Dina Matar is associate head at the Centre for Media Studies at the School of Oriental and African Studies. Recent publications includeWhat it Means to be Palestinian: Stories of Palestinian Peoplehood (IB Tauris, 2010); The Hizbullah Phenomenon: Politics and Communication” (Hurst, 2014), and Narrating Conflict in the Middle East: Discourse, Image and Communication Practices in Palestine and Lebanon (IB Tauris, 2013). Matar is co-founding editor of the The Middle East Journal of Culture and Communication.
Oraib Toukan is an artist and Clarendon Scholar at the Ruskin School of Art, University of Oxford. She is visiting tutor at the Ruskin and the International Academy of Fine Arts in Ramallah, Palestine. Until Fall 2015, she was head of the Arts Division and Media Studies program at Bard College at Al Quds University, Palestine. She has participated in recent exhibitions at Akademie der Künste, Berlin, Qalandiya International, The Center for Contemporary Art, Glasgow, the Asia Pacific Triennial, the Mori Art Museum, and the 11th Istanbul Biennale.
Jonathan Watkins was Curator, Serpentine, London, and Director of Chisenhale, London, prior to his appointment as Director of Ikon Gallery, Birmingham, in 1999. Major exhibitions include Biennale of Sydney (1998), Tate Triennial (2003), Shanghai Biennale (2006), Sharjah Biennial (2007) and Guangzhou Triennial (2012). In 2001, he curated Facts of Life, an exhibition of contemporary Japanese art for the Hayward Gallery, London in 2001.

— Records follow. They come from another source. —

(** C5: the threshold is 2.5, and the [max_jump] of a boundary is the maximum
    of the circular first differences of its radii.  A boundary whose
    [max_jump] is less than or equal to 2.5 is judged free of defects: the body
    of the loop returns nothing for it, the result of the function is that of
    the scan of the boundaries after it, and it is Good when this holds of both
    boundaries.  A boundary triggers a Defective result exactly when its
    [max_jump] is strictly greater than 2.5: the function returns a Defective
    result located on the outer boundary when the outer [max_jump] is above
    2.5, one located on the inner boundary when only the inner [max_jump] is,
    and it returns a Defective result in no other case. *)
Theorem threshold_decides_result img outer inner center mo mi :
  reg img outer inner center ->
  max_jump outer center = Ret mo ->
  max_jump inner center = Ret mi ->
  JUMP_THRESHOLD = 2.5%float /\
  largest_circular_jump (radii outer center) mo /\
  largest_circular_jump (radii inner center) mi /\
  ((mo <=? 2.5)%float = true ->
     analyze_boundary center outer "Outer" = Ret None /\
     run img = scan_boundaries center [(inner, "Inner"%string)]) /\
  ((mi <=? 2.5)%float = true ->
     analyze_boundary center inner "Inner" = Ret None) /\
  ((mo <=? 2.5)%float = true -> (mi <=? 2.5)%float = true ->
     run img = Ret good_result) /\
  ((2.5 <? mo)%float = true ->
     exists ty location,
       location ∈ outer /\ run img = Ret (defective_result ty location center)) /\
  ((2.5 <? mo)%float = false -> (2.5 <? mi)%float = true ->
     exists ty location,
       location ∈ inner /\ run img = Ret (defective_result ty location center)) /\
  ((exists ty location, run img = Ret (defective_result ty location center)) <->
   (2.5 <? mo)%float = true \/ (2.5 <? mi)%float = true).
Proof.
  intros Hreg Hmo Hmi.
  rewrite (run_registered _ _ _ _ _ _ _ _ Hreg).
  assert (Hwo : (2.5 <? mo)%float = false -> within outer center).
  { intros H. exists mo. auto. }
  assert (Hwi : (2.5 <? mi)%float = false -> within inner center).
  { intros H. exists mi. auto. }
  assert (Heo : (2.5 <? mo)%float = true -> exceeds outer center).
  { intros H. exists mo. auto. }
  assert (Hei : (2.5 <? mi)%float = true -> exceeds inner center).
  { intros H. exists mi. auto. }
  split; [reflexivity|].
  split; [now apply max_jump_largest|].
  split; [now apply max_jump_largest|].
  split; [|split; [|split; [|split; [|split]]]].
  - intros Hle. apply leb_ltb_false in Hle.
    split; [now apply analyze_boundary_within, Hwo|].
    now apply scan_cons_within, Hwo.
  - intros Hle. apply leb_ltb_false in Hle.
    now apply analyze_boundary_within, Hwi.
  - intros Ho Hi. apply leb_ltb_false in Ho, Hi.
    rewrite (scan_cons_within _ _ _ _ (Hwo Ho)).
    now rewrite (scan_cons_within _ _ _ _ (Hwi Hi)).
  - intros Hgt. now apply scan_exceeds_located, Heo.
  - intros Ho Hgt. rewrite (scan_cons_within _ _ _ _ (Hwo Ho)).
    now apply scan_exceeds_located, Hei.
  - split.
    + intros (ty & p & Hd).
      destruct (scan_two_inv _ _ _ _ Hd)
        as [[(m & Hm & Hgt) _]|[(_ & (m & Hm & Hgt) & _)|(_ & _ & Hg)]].
      * left. change JUMP_THRESHOLD with 2.5%float in Hgt. congruence.
      * right. change JUMP_THRESHOLD with 2.5%float in Hgt. congruence.
      * symmetry in Hg. now apply good_not_defective in Hg.
    + intros Hgt. destruct (2.5 <? mo)%float eqn:Eo.
      * destruct (scan_exceeds_located center outer "Outer"
                    [(inner, "Inner"%string)] (Heo eq_refl)) as (ty & p & _ & H).
        eauto.
      * destruct Hgt as [Hgt|Hgt]; [discriminate|].
        rewrite (scan_cons_within _ _ _ _ (Hwo eq_refl)).
        destruct (scan_exceeds_located center inner "Inner" [] (Hei Hgt))
          as (ty & p & _ & H).
        eauto.
Qed.
End Threshold.

Section Order.
Import FloatOrder.
Variable cv2_contourArea : Contour -> float.
Local Abbreviation area := cv2_contourArea.

(** X7: when no two different contours tie in area (and the areas are
    numbers), the two selected boundaries do not depend on the order in which
    the tracer returned the contours. *)
Theorem selection_ignores_order_without_ties (contours1 contours2 : list Contour) :
  contours1 ≡ₚ contours2 ->
  Forall (fun c => is_nan (area c) = false) contours1 ->
  (forall c1 c2, c1 ∈ contours1 -> c2 ∈ contours1 ->
     (area c1 <=? area c2)%float = true -> (area c2 <=? area c1)%float = true ->
     c1 = c2) ->
  select area contours1 = select area contours2.
Proof.
  intros Hp Hnan Hinj. unfold select. f_equal.
  assert (Hnan2 : Forall (fun c => is_nan (area c) = false) contours2).
  { now rewrite <- Hp. }
  apply (StronglySorted_unique_strong
           (fun a b => (area b <=? area a)%float = true)).
  - intros x1 x2 H1 H2 Hle Hge.
    rewrite sorted_desc_perm in H1. rewrite sorted_desc_perm, <- Hp in H2.
    apply Hinj; assumption.
  - now apply sorted_desc_descending.
  - now apply sorted_desc_descending.
  - now rewrite !sorted_desc_perm.
Qed.
End Order.


(** ** The rendering and the batch *)
Section PipelineFacts.
Import FloatOrder NumpyFacts ScanFacts.
Context {Image : Type}.
Variable cv2_threshold : Image -> Image.
Variable cv2_findContours : Image -> list Contour.
Variable cv2_contourArea : Contour -> float.
Variable cv2_moments : Contour -> Moments.
Variable cv2_imread : string -> option Image.
Variable cv2_cvtColor : Image -> color_code -> Image.
Variable cv2_GaussianBlur : Image -> Z * Z -> Z -> Image.
Variable cv2_circle : Image -> Z * Z -> Z -> Z * Z * Z -> Z -> Image.
Variable cv2_line : Image -> Z * Z -> Z * Z -> Z * Z * Z -> Z -> Image.

Local Abbreviation run :=
  (find_and_analyze_ring cv2_threshold cv2_findContours cv2_contourArea cv2_moments).
Local Abbreviation render := (visualize_results cv2_cvtColor cv2_circle cv2_line).
Local Abbreviation batch :=
  (inspect_files cv2_threshold cv2_findContours cv2_contourArea cv2_moments
     cv2_imread cv2_cvtColor cv2_GaussianBlur cv2_circle cv2_line).
Local Abbreviation seen :=
  (inspected cv2_threshold cv2_findContours cv2_contourArea cv2_moments
     cv2_imread cv2_cvtColor cv2_GaussianBlur).
Local Abbreviation can_read := (readable cv2_imread).

Lemma render_error image msg name dir :
  render image (error_result msg) name dir = VRaise (KeyError "location").
Proof. reflexivity. Qed.

Lemma render_good image name dir :
  render image good_result name dir =
  VRet {| fig_image := cv2_cvtColor image COLOR_BGR2RGB;
          fig_title := "File: " +:+ name +:+ newline +:+ "Status: Good";
          fig_color := "green";
          fig_path := os_path_join dir ("result_" +:+ name) |}.
Proof. reflexivity. Qed.

Lemma render_defective image ty p c name dir :
  render image (defective_result ty p c) name dir =
  VRet {| fig_image :=
            cv2_cvtColor
              (cv2_line (cv2_circle image p 20 (0, 0, 255) 3) c p (255, 0, 0) 2)
              COLOR_BGR2RGB;
          fig_title := ("File: " +:+ name +:+ newline +:+ "Status: Defective")
                       +:+ " - Type: " +:+ ty;
          fig_color := "red";
          fig_path := os_path_join dir ("result_" +:+ name) |}.
Proof. reflexivity. Qed.

Lemma run_result_cases img d :
  run img = Ret d ->
  (exists msg, d = error_result msg) \/ d = good_result \/
  exists ty p c, d = defective_result ty p c.
Proof.
  intros H.
  destruct (run_inv _ _ _ _ img d H) as [[_ ->]|[[_ ->]|(o & i & c & _ & Hs)]]; eauto.
  destruct (scan_two_inv _ _ _ _ Hs) as [[Ho Ha]|[(_ & Ho & Ha)|(_ & _ & ->)]]; auto;
    destruct (analyze_boundary_shape _ _ _ _ Ha) as (ty & p & ->); eauto 10.
Qed.

Lemma render_after_run img d image name dir :
  run img = Ret d ->
  (d !! "status" = Some (VStr "Error") /\
   render image d name dir = VRaise (KeyError "location")) \/
  (d !! "status" <> Some (VStr "Error") /\
   exists fig, render image d name dir = VRet fig /\
               fig_path fig = os_path_join dir ("result_" +:+ name)).
Proof.
  intros H. destruct (run_result_cases img d H) as [[msg ->]|[->|(ty & p & c & ->)]].
  - left. split; [reflexivity|apply render_error].
  - right. split; [discriminate|]. rewrite render_good. eauto.
  - right. split; [discriminate|]. rewrite render_defective. eauto.
Qed.

(** X11: [visualize_results] raises KeyError on "location" for every Error
    result of [find_and_analyze_ring]: those results have no such key. *)
Theorem error_result_breaks_rendering img d image name dir :
  find_and_analyze_ring cv2_threshold cv2_findContours cv2_contourArea cv2_moments img
  = Ret d ->
  d !! "status" = Some (VStr "Error") ->
  visualize_results cv2_cvtColor cv2_circle cv2_line image d name dir
  = VRaise (KeyError "location").
Proof.
  intros H Hst. destruct (render_after_run img d image name dir H) as [[_ E]|[Hn _]];
    [exact E|contradiction].
Qed.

Tirdad Zolghadr is a curator and writer. His most recent publication is Traction (Sternberg Press, 2016). Zolghadr is Director of the Summer Academy Paul Klee, in Bern, and Associate Curator at KW Institute for Contemporary Art in Berlin. He also teaches at the Dutch Art Institute in Arnhem.
Convenor:
Jonathan Harris is Head of School, Birmingham School of Art. He has published 20 books and over 200 journal and magazine essays on modern and contemporary art. Harris’s most recent book was The Utopian Globalists: Artists of Worldwide Revolution 1919-2009 (Wiley-Blackwell 2013). His forthcoming book is The Global Contemporary Art World: A Rough Guide (Wiley-Blackwell 2017). With Menene Gras and Bashir Makhoul he is the Editor of Contemporary Art in Global Asia (IB Tauris, forthcoming, 2017). His work has recently focused on global art worlds in India, China, Hong Kong, South Korea and Palestine.
Chair:
Anthony Downey is Professor of Visual Culture in the Middle East and North Africa within the Faculty of Arts, Design and Media at Birmingham City University. Recent publications include Don’t Shrink Me to the Size of a bullet: The Works of Hiwa K (Walther König Books, 2017); Future Imperfect: Contemporary Art Practices and Cultural Institutions in the Middle East (Sternberg Press, 2016); Dissonant Archives: Contemporary Visual Culture and Contested Narratives in the Middle East (I.B. Tauris, 2015); and Art and Politics Now (Thames and Hudson, 2014).